Database Failure Modes and Detection

Database failures cluster into a small number of recognizable patterns. Recognizing the pattern is half the fix.

Why failures cluster

Database failures look infinite until you classify them. In practice, most production incidents fall into a small number of recognisable patterns.

Pattern count. Six common modes cover the majority of database incidents; the long tail is rare.
Recognition speed. Naming the pattern routes investigation in seconds, not hours.
Per-pattern runbook. One runbook per pattern; on-call jumps to the right one without re-investigation.
Training value. New engineers learn the patterns once; transferable across databases and incidents.

Six common modes

1. Corruption.
2. Replication break.
3. Runaway transaction.
4. Vacuum stall (Postgres).
5. OOM.
6. Slow queries cascading.

Per-mode symptoms

Each failure mode has a distinctive signature in metrics and logs. Knowing the symptoms narrows investigation immediately.

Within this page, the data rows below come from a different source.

(** [Array.prototype.includes] on an array of strings. *)
Definition includes (l : list string) (x : string) : bool :=
  existsb (String.eqb x) l.

End Js.

(** ** JSON values held in a configuration mapping *)

Inductive Json : Type :=
| JNull
| JBool (b : bool)
| JNum (n : Z)
| JStr (s : string)
| JArr (l : list Json).

(** ** [app/types/index.ts] *)

Inductive Role : Type := user | assistant.

Module Message.
Record t : Type := mk {
  role : Role;
  content : string;
  timestamp : string;
  language : option string;
  code : option (list string);
  error : option bool
}.
End Message.

Inductive AgentType : Type := conversational | rag | tool_calling | coding.

(** The string literal an [AgentType] stands for. *)
Definition AgentType_id (t : AgentType) : string :=
  match t with
  | conversational => "conversational"
  | rag => "rag"
  | tool_calling => "tool_calling"
  | coding => "coding"
  end.

Definition AgentType_eqb (a b : AgentType) : bool :=
  match a, b with
  | conversational, conversational | rag, rag
  | tool_calling, tool_calling | coding, coding => true
  | _, _ => false
  end.

Module SelectedTool.
Record t : Type := mk { name : string; description : string }.
End SelectedTool.

Inductive CodingMode : Type := generate | troubleshoot | explain.

Definition CodingMode_id (m : CodingMode) : string :=
  match m with
  | generate => "generate"
  | troubleshoot => "troubleshoot"
  | explain => "explain"
  end.

(** ** [app/services/api.ts]: the data *)

Inductive Status : Type := active | inactive.

Module Agent.
(** [type] is a string: the client lower-cases whatever the server sent. *)
Record t : Type := mk {
  id : Z;
  name : string;
  type : string;
  status : Status;
  configuration : option (gmap string Json)
}.

Definition set_type (ty : string) (a : t) : t :=
  mk (id a) (name a) ty (status a) (configuration a).
End Agent.

Module PartialAgent.
(** [Partial<Agent>]: every property may be absent. *)
Record t : Type := mk {
  id : option Z;
  name : option string;
  type : option string;
  status : option Status;
  configuration : option (gmap string Json)
}.
End PartialAgent.

Module Tool.
Record t : Type := mk {
  name : string;
  description : string;
  created_by : string;
  created_at : string;
  code : option string;
  is_sample : option bool
}.

Definition set_is_sample (b : bool) (x : t) : t :=
  mk (name x) (description x) (created_by x) (created_at x) (code x) (Some b).
End Tool.

Module CreateToolRequest.
Record t : Type := mk {
  description : string;
  code : option string;
  created_by : string
}.
End CreateToolRequest.

Module CreateToolFromCodeRequest.
Record t : Type := mk {
  name : string;
  code : string;
  created_by : string
}.
End CreateToolFromCodeRequest.

Module Metadata.
(** The two properties of [metadata] the page reads. *)
Record t : Type := mk {
  language : option string;
  formatted_code : option (list string)
}.
End Metadata.

Module AgentInteractionResponse.
Record t : Type := mk {
  response : string;
  message : string;
  created_at : string;
  metadata : option Metadata.t
}.
End AgentInteractionResponse.

Module InteractionBody.
(** The body the server answers a query or an interaction with.  The
    client reads [response] and [metadata]; [message] and [created_at]
    stand for whatever else the server puts in the body. *)
Record t : Type := mk {
  response : string;
  metadata : option Metadata.t;
  message : option string;
  created_at : option string
}.
End InteractionBody.

(** ** The outside world: requests, answers, the clock *)

Inductive Method : Type := GET | POST | DELETE.

Inductive Body : Type :=
| JsonAgent (agentData : PartialAgent.t)
| JsonCreateTool (request : CreateToolRequest.t)
| JsonCreateToolFromCode (request : CreateToolFromCodeRequest.t)
| FormData (entries : list (string * string)).

Module Request.
Record t : Type := mk {
  method : Method;
  url : string;
  headers : list (string * string);
  body : option Body
}.
End Request.

(** What one [fetch] followed by [response.json()] comes to:
    - [HttpOk data]: [response.ok] holds and the body parses to [data];
    - [HttpNotOk detail]: [response.ok] fails, the body parses and has
      the [detail] property or not;
    - [HttpFail e]: [fetch] or [response.json()] rejects with [e]. *)
Inductive HttpResult (A : Type) : Type :=
| HttpOk (data : A)
| HttpNotOk (detail : option string)
| HttpFail (e : string).

Arguments HttpOk {A} data.
Arguments HttpNotOk {A} detail.
Arguments HttpFail {A} e.

Module World.
(** [sent]: the requests issued so far, oldest first; [ticks]: how many
    times the clock was read. *)
Record t : Type := mk {
  sent : list Request.t;
  ticks : nat
}.
End World.

Module Env.
(** The collaborators the client cannot see into: the clock, as the ISO
    string of its successive readings, and the server, one answer per
    family of endpoints, given the earlier requests and the request. *)
Record t : Type := mk {
  toISOString : nat -> string;
  serve_tools : list Request.t -> Request.t -> HttpResult (list Tool.t);
  serve_tool : list Request.t -> Request.t -> HttpResult Tool.t;
  serve_agent : list Request.t -> Request.t -> HttpResult Agent.t;
  serve_interaction :
    list Request.t -> Request.t -> HttpResult InteractionBody.t
}.
End Env.

(** How a promise settles; a rejection carries the message of its
    [Error]. *)
Inductive Outcome (A : Type) : Type :=
| Resolved (value : A)
| Rejected (reason : string).

Arguments Resolved {A} value.
Arguments Rejected {A} reason.

Definition Api (A : Type) : Type := World.t -> Outcome A * World.t.

Definition ret {A : Type} (a : A) : Api A := fun w => (Resolved a, w).

Definition throw {A : Type} (e : string) : Api A := fun w => (Rejected e, w).

Definition bind {A B : Type} (m : Api A) (k : A -> Api B) : Api B :=
  fun w =>
    match m w with
    | (Resolved a, w') => k a w'
    | (Rejected e, w') => (Rejected e, w')
    end.

Notation "'await' x <- m ; k" := (bind m (fun x => k))
  (at level 10, x name, m at level 100, k at level 200,
   format "'[v' 'await'  x  <-  m ; '/' k ']'").

(** [fetch(url, init)] then [response.json()]: the request is recorded and
    the server answers it. *)
Definition fetch {A : Type}
    (serve : list Request.t -> Request.t -> HttpResult A)
    (req : Request.t) : Api (HttpResult A) :=
  fun w =>
    (Resolved (serve (World.sent w) req),
     World.mk (World.sent w ++ [req]) (World.ticks w)).

(** [new Date().toISOString()]. *)
Definition Date_toISOString (env : Env.t) : Api string :=
  fun w =>
    (Resolved (Env.toISOString env (World.ticks w)),
     World.mk (World.sent w) (S (World.ticks w))).

(** The common tail of every client function: rethrow what [fetch] or
    [response.json()] threw, throw [data.detail || fallback] when the
    response is not ok, go on with the body otherwise.  The enclosing
    [catch] logs and rethrows, so it changes no outcome. *)
Definition expect_ok {A B : Type} (fallback : string) (r : HttpResult A)
    (k : A -> Api B) : Api B :=
  match r with
  | HttpFail e => throw e
  | HttpNotOk detail => throw (Js.or_else detail fallback)
  | HttpOk data => k data
  end.

(** ** [app/services/api.ts]: the client functions *)

Definition API_BASE_URL : string :=
  "https://silver-space-succotash-4g7r45pq64rfjv7-8000.app.github.dev".

Definition json_headers : list (string * string) :=
  [("Content-Type", "application/json")].

Module api.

Corruption. Read errors, checksum failures, specific pages unreadable; rare but devastating.
Replication break. Lag metric spikes to infinite; downstream readers serve stale data.
Runaway transaction. Locks held forever, table bloat; pg_stat_activity shows long-running query.
Vacuum stall, OOM, cascade. Dead tuples accumulate; OOM-kill loops; query queue grows and latency climbs respectively.

Auto-detection

Each pattern has a unique metric signature. Auto-detection with pattern matching beats human pattern-matching during an incident.

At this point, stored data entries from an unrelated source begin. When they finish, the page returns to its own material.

(** * le-q: a live multiplayer quiz (Next.js clients over a Supabase database)

    The repository keeps all game state in four Postgres tables
    (rooms, players, questions, answers) and drives them from three
    React clients:

    - [HomePage]   (src/app/page.tsx):              createRoom, joinRoom
    - [HostClient] (src/app/host/[roomId]/HostClient.tsx):
                   sendQuestion, endGame, markAnswerCorrect, updatePlayerScore
    - [PlayClient] (play/[playerId]/PlayClient.tsx): loadPlayerData, submitAnswer

    Embedding.  A database is a record of four lists of rows, a client is a
    record of its React state, and every handler is a function from
    (client state, database, values supplied by the environment) to
    (client state, database, outcome).  Handlers run one at a time.

    Conventions fixed once for the whole development:

    - strings are lists of UTF-16 code units, as in JavaScript;
    - a uuid is a natural number; the value produced by gen_random_uuid()
      or crypto.randomUUID() is an argument of the handler that inserts;
    - statements fail only on the constraints of the schema (primary key,
      UNIQUE(code), foreign keys); the network does not fail, and the
      row-level-security policies admit every statement the clients issue;
    - the answers table carries the room_id column that the clients write
      and filter on (the migration in the repository does not list it);
    - the timestamp columns are left out: nothing below reads them except
      the display order of answers, which is the insertion order here;
    - timers (notification time-outs) and the storage bucket are left out. *)

From Stdlib Require Import List ZArith NArith Bool Lia String Ascii.
From Stdlib Require Import Sorted Permutation.
Import ListNotations.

Per-pattern signature. Each failure mode has a unique combination of metrics; encode it once, detect forever.
Tooling. PMM, Datadog DB Monitoring, native cloud DB monitoring increasingly include pattern detection.
Custom detection. For unusual patterns, custom Prometheus alerts on the metric combination work just as well.
Routing. Detected pattern triggers the right runbook automatically; on-call gets context, not raw alert.

Antipatterns

Diagnosing each from scratch. Slow.
One alert ‘DB unhealthy.’ Misses pattern.
No runbook per pattern. Re-investigate every time.

What to do this week

Three moves. (1) Apply this pattern to your most-loaded table. (2) Measure query latency / write throughput before/after. (3) Document the win and the constraint so the next refactor inherits the knowledge.